(** X17.  On a pool whose weights are all zero [draw] returns the empty
    list, whatever the amount and the random values, although the pool has
    items: the scaled random value is a zero (or not a number) and no weight
    exceeds it. *)
Theorem draw_zero_weights (p : Pool) (amount : Z) (random : nat → float) :
  Forall (λ item, (weight item =? 0)%float = true) (items p) →
  draw p amount random = [].
Proof.
  intros Hzero. unfold draw.
  destruct ((length (items p) =? 0)%nat || (amount <=? 0)%Z); [reflexivity |].
  rewrite draw_loop. cbn [app].
  apply omap_all_None. intros i.
  apply scan_zero; [exact Hzero |].
  apply mul_zero, totalWeight_zero, Hzero.
Qed.

Lemma draw_zero_weights_witness : draw Spec.pool_0_0 5 (λ _, 0.5%float) = [].
Proof.
  apply (draw_zero_weights Spec.pool_0_0 5 (λ _, 0.5%float)).
  repeat constructor.
Defined.

(** X18.  Drawing [a + b] items is drawing [a] items and then [b] more
    with the random values that follow: the iterations of [draw] share
    nothing but the pool. *)
Theorem draw_add (p : Pool) (a b : Z) (random : nat → float) :
  (0 ≤ a)%Z → (0 ≤ b)%Z →
  draw p (a + b) random
  = draw p a random ++ draw p b (λ i, random (Z.to_nat a + i)%nat).
Proof.
  intros Ha Hb. unfold draw.
  destruct (length (items p) =? 0)%nat; [reflexivity |]. cbn [orb].
  rewrite !draw_loop. cbn [app].
  assert (Hsplit : omap (λ i, scan (random i * totalWeight (items p)) (items p))
                     (seq 0 (Z.to_nat (a + b)))
                   = omap (λ i, scan (random i * totalWeight (items p)) (items p))
                       (seq 0 (Z.to_nat a))
                     ++ omap (λ i, scan (random (Z.to_nat a + i)%nat * totalWeight (items p))
                                     (items p))
                          (seq 0 (Z.to_nat b))).
  { rewrite Z2Nat.inj_add by lia. rewrite seq_app, omap_app. f_equal.
    cbn [Nat.add].
    replace (seq (Z.to_nat a) (Z.to_nat b))
      with ((λ i, Z.to_nat a + i)%nat <$> seq 0 (Z.to_nat b))
      by (rewrite fmap_add_seq; f_equal; lia).
    induction (seq 0 (Z.to_nat b)) as [| i l IH]; cbn; [reflexivity |].
    rewrite IH. reflexivity. }
  destruct (Z.leb_spec (a + b) 0), (Z.leb_spec a 0), (Z.leb_spec b 0); try lia.
  - reflexivity.
  - replace a with 0%Z in * by lia. rewrite Hsplit. reflexivity.
  - replace b with 0%Z in * by lia. rewrite Hsplit. cbn. reflexivity.
  - exact Hsplit.
Qed.

Lemma draw_add_witness :
  draw Spec.pool_1_3 (1 + 2) (λ i, match i with O => 0 | 1%nat => 0.25 | _ => 0.75 end%float)
  = draw Spec.pool_1_3 1 (λ i, match i with O => 0 | 1%nat => 0.25 | _ => 0.75 end%float)
    ++ draw Spec.pool_1_3 2 (λ i, match (Z.to_nat 1 + i)%nat with O => 0 | 1%nat => 0.25 | _ => 0.75 end%float).
Proof.
  apply (draw_add Spec.pool_1_3 1 2 (λ i, match i with O => 0 | 1%nat => 0.25 | _ => 0.75 end%float)); lia.
Defined.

____________

What the exercise asks: Should a line in the material contain "intros", copy it.

Task response:
  intros Hzero. unfold draw.
  apply omap_all_None. intros i.
  intros Ha Hb. unfold draw.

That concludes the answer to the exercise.